EXERCISE DESCRIPTION: Please say how many lines in the records below contain the word "Import". Give the number and nothing more.
━━━━━ RECORDS TO USE ━━━━━
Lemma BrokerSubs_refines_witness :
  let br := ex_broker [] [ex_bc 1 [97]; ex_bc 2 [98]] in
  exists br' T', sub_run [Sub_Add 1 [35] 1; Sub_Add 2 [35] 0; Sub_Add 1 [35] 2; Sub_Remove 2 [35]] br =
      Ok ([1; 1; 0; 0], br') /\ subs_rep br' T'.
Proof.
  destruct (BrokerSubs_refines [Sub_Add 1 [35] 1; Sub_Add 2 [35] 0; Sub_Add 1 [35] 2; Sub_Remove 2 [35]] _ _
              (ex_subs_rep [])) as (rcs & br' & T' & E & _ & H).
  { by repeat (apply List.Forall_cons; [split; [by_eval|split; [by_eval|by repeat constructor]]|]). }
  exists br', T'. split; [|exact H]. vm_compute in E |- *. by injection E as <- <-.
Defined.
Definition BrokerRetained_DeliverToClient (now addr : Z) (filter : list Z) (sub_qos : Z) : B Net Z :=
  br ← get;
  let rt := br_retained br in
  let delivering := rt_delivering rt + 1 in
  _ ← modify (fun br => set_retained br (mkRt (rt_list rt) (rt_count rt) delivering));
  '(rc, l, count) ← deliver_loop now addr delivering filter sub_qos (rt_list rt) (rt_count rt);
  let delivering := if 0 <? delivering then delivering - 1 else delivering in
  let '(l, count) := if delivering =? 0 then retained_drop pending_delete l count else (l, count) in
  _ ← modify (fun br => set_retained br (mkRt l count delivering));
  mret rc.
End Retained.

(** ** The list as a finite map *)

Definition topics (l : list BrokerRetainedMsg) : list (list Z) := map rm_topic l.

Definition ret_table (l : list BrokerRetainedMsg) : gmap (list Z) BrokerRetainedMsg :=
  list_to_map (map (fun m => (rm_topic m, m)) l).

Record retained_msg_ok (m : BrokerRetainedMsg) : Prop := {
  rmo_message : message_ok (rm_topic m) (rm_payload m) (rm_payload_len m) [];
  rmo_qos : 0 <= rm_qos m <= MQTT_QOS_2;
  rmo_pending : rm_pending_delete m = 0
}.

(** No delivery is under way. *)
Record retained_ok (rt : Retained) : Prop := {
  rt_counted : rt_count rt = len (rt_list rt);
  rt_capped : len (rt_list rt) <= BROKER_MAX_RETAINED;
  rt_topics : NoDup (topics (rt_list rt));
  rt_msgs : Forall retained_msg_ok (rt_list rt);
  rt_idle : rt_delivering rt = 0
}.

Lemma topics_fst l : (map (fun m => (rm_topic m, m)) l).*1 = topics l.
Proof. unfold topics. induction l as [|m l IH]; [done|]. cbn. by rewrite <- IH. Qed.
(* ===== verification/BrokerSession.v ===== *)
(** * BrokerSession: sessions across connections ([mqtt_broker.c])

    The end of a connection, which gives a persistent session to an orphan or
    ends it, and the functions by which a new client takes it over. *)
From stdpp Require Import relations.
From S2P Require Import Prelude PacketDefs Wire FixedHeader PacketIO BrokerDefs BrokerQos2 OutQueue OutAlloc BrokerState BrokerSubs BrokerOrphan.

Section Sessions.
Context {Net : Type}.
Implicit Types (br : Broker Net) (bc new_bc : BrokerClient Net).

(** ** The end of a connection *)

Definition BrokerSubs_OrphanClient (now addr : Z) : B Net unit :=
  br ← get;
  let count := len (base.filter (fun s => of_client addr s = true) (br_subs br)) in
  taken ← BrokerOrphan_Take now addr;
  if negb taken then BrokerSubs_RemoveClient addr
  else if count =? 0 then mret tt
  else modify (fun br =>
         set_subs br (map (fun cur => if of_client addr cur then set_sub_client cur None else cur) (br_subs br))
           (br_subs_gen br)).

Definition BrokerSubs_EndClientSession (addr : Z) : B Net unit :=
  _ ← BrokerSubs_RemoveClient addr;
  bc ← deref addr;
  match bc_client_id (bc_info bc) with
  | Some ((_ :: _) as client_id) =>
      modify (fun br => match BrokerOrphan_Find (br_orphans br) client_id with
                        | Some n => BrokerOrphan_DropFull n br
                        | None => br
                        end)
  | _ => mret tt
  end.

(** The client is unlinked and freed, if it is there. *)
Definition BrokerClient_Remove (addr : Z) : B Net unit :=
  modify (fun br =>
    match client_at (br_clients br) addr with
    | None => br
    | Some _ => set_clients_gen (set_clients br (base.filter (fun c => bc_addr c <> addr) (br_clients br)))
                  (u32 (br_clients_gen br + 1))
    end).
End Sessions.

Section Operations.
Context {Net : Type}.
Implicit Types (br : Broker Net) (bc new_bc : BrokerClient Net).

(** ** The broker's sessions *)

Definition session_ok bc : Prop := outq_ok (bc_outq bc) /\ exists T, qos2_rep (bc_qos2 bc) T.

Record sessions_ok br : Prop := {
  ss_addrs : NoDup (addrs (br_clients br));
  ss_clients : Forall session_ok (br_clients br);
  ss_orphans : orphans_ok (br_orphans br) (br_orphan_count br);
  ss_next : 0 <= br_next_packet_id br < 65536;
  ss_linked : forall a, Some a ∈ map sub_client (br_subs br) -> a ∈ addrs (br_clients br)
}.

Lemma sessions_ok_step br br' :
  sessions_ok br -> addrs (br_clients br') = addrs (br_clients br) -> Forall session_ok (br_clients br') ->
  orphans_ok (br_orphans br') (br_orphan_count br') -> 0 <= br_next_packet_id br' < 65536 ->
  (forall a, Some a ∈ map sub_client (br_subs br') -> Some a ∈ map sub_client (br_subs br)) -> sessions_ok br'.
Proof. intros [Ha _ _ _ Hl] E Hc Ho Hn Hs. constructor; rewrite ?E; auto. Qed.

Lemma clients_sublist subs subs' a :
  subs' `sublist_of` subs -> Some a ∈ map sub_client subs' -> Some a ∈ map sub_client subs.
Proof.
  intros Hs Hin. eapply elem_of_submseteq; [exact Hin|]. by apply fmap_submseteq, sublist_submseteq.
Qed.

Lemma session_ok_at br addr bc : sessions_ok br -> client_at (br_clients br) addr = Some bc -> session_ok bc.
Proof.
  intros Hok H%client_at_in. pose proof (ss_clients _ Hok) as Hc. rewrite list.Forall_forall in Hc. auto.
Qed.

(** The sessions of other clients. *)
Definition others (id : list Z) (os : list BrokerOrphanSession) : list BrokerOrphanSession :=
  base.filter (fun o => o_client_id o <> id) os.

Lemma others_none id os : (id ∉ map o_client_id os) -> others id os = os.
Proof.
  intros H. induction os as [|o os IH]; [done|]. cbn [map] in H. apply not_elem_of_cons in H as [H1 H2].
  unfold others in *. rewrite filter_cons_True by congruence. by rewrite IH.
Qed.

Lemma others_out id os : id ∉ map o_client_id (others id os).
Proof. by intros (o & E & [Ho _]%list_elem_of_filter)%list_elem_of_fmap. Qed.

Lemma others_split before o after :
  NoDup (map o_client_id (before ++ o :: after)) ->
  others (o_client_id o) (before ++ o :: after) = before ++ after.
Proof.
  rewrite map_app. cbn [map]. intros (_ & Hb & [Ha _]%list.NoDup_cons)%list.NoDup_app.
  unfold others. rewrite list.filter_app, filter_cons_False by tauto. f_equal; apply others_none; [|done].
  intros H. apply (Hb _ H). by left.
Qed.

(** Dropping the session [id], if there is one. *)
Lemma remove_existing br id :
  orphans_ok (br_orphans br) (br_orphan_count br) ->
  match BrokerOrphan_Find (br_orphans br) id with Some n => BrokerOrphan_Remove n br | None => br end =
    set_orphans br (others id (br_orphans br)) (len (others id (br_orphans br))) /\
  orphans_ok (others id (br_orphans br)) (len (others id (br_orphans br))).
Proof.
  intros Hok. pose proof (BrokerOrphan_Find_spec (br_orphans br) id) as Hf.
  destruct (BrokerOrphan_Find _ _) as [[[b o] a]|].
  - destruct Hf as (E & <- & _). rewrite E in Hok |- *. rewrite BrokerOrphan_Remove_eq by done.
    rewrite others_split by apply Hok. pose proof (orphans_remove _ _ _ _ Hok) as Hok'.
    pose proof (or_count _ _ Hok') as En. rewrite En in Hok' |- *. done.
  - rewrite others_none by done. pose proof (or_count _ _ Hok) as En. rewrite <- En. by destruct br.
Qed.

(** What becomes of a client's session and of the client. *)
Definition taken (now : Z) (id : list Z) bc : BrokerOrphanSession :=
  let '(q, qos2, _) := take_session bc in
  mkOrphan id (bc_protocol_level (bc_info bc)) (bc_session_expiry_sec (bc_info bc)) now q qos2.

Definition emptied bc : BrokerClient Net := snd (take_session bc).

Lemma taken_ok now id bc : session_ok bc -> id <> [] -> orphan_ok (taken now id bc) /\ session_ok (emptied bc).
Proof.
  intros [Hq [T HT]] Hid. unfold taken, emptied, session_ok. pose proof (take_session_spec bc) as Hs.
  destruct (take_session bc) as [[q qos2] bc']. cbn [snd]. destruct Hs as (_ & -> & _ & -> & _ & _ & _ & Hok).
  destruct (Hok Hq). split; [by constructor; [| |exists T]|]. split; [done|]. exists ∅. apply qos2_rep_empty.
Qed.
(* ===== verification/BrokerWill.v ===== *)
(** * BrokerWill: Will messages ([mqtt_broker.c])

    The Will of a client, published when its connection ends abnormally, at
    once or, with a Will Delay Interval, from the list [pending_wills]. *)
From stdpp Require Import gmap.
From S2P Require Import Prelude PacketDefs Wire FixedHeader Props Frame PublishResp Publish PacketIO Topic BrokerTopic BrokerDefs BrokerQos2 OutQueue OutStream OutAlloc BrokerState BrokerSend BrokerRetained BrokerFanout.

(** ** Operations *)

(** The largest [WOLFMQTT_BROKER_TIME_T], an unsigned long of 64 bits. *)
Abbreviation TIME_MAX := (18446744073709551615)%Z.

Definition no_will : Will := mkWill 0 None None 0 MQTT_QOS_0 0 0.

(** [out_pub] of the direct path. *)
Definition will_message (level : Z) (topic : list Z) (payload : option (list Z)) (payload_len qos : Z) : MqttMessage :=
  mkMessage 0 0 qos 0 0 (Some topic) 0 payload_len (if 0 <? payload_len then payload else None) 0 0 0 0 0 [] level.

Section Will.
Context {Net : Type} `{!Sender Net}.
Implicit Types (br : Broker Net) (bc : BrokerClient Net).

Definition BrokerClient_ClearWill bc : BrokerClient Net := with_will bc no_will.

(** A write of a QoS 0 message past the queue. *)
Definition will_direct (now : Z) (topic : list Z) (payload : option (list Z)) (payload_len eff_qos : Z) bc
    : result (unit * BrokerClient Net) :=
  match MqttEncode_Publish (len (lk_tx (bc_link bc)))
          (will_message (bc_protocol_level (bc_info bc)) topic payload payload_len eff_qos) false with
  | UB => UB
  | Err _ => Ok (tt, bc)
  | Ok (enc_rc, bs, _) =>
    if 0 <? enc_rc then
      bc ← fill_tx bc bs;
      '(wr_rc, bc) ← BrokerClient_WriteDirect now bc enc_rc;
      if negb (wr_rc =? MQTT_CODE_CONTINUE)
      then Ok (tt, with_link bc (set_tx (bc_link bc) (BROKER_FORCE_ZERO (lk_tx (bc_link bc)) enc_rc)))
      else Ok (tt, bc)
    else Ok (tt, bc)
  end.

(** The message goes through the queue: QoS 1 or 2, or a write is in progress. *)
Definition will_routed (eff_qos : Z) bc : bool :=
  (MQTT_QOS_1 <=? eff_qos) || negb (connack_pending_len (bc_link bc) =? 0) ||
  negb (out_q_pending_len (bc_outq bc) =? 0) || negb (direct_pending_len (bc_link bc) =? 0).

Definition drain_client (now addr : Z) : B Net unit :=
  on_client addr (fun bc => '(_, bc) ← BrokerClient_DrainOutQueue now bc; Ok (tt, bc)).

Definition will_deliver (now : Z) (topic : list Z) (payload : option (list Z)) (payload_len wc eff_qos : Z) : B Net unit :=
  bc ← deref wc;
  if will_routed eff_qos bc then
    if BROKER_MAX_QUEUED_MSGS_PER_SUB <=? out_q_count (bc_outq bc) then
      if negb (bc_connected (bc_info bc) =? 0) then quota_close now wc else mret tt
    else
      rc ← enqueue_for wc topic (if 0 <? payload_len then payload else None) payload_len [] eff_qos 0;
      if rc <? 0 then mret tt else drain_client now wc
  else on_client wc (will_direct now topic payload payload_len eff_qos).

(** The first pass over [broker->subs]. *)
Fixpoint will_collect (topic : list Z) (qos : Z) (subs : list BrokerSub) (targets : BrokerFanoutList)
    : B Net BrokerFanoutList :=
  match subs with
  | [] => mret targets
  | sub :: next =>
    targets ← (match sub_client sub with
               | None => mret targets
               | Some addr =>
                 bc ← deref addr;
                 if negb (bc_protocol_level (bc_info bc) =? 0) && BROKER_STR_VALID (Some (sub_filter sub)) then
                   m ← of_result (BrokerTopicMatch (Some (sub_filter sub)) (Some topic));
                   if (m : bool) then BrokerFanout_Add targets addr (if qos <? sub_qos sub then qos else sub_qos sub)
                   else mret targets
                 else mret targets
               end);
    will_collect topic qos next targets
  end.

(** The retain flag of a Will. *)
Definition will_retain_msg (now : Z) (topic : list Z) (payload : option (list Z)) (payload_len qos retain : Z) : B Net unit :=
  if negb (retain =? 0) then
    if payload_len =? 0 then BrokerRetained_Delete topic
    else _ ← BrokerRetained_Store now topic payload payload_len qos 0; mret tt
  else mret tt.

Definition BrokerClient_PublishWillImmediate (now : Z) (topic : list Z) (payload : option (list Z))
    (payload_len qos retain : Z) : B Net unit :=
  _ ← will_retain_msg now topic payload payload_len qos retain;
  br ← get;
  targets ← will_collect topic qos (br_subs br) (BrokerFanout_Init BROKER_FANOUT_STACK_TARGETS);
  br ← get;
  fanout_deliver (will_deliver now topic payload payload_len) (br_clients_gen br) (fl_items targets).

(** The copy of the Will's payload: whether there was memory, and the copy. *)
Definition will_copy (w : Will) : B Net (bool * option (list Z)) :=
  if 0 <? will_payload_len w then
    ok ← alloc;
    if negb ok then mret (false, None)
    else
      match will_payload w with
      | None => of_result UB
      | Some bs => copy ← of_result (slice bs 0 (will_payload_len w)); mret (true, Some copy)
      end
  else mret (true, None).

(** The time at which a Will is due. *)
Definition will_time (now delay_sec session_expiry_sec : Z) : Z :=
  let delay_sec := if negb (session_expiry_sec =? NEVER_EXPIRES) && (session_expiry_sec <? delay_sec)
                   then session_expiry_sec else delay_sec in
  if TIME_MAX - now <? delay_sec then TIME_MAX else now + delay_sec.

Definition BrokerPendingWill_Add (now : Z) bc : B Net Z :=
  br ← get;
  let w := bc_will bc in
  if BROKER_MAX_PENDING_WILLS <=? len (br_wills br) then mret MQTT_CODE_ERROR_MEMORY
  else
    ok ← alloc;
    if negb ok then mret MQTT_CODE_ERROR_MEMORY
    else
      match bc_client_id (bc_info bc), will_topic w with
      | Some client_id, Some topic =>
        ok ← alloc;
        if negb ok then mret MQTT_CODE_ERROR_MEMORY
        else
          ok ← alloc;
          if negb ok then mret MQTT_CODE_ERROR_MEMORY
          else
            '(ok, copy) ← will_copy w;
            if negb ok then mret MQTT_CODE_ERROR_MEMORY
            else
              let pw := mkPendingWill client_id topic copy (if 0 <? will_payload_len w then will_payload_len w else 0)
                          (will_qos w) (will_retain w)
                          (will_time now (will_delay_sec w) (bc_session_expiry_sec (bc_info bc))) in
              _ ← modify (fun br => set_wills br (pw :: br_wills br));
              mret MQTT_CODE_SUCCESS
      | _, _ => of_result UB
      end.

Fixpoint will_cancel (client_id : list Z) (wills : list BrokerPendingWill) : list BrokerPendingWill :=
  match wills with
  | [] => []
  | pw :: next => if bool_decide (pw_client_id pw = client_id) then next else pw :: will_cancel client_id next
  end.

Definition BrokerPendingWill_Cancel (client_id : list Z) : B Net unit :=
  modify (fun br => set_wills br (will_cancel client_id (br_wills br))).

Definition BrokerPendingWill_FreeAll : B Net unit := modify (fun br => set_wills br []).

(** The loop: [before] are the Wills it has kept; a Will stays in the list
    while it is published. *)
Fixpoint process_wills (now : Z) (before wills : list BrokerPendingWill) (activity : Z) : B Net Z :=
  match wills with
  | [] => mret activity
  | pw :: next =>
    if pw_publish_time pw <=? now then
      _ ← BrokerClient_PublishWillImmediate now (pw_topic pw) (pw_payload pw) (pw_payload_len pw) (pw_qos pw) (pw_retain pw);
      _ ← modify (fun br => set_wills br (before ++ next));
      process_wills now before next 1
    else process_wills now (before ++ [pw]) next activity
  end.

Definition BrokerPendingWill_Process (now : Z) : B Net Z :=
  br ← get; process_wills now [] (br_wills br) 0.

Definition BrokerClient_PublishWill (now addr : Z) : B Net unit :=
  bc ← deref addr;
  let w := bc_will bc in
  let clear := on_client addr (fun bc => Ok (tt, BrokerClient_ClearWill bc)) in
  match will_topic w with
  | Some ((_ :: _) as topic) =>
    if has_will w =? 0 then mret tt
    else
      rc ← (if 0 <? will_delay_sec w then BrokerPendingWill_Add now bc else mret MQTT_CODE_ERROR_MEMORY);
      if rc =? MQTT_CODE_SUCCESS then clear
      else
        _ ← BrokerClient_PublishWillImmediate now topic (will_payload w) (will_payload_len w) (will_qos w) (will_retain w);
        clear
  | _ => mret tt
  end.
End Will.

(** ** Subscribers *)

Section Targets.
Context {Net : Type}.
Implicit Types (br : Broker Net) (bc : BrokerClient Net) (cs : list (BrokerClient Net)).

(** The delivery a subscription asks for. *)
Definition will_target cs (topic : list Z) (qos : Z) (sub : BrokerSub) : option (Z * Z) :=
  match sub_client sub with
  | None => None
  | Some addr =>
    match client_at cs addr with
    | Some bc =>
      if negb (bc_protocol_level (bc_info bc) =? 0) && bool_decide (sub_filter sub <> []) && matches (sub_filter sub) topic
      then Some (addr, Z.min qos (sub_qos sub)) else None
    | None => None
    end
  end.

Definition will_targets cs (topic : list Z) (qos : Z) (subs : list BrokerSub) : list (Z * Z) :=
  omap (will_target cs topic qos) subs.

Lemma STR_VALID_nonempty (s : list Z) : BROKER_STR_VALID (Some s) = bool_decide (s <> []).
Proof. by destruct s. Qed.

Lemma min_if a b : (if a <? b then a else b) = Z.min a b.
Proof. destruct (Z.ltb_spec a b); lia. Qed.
━━━━━
YOUR SOLUTION: 4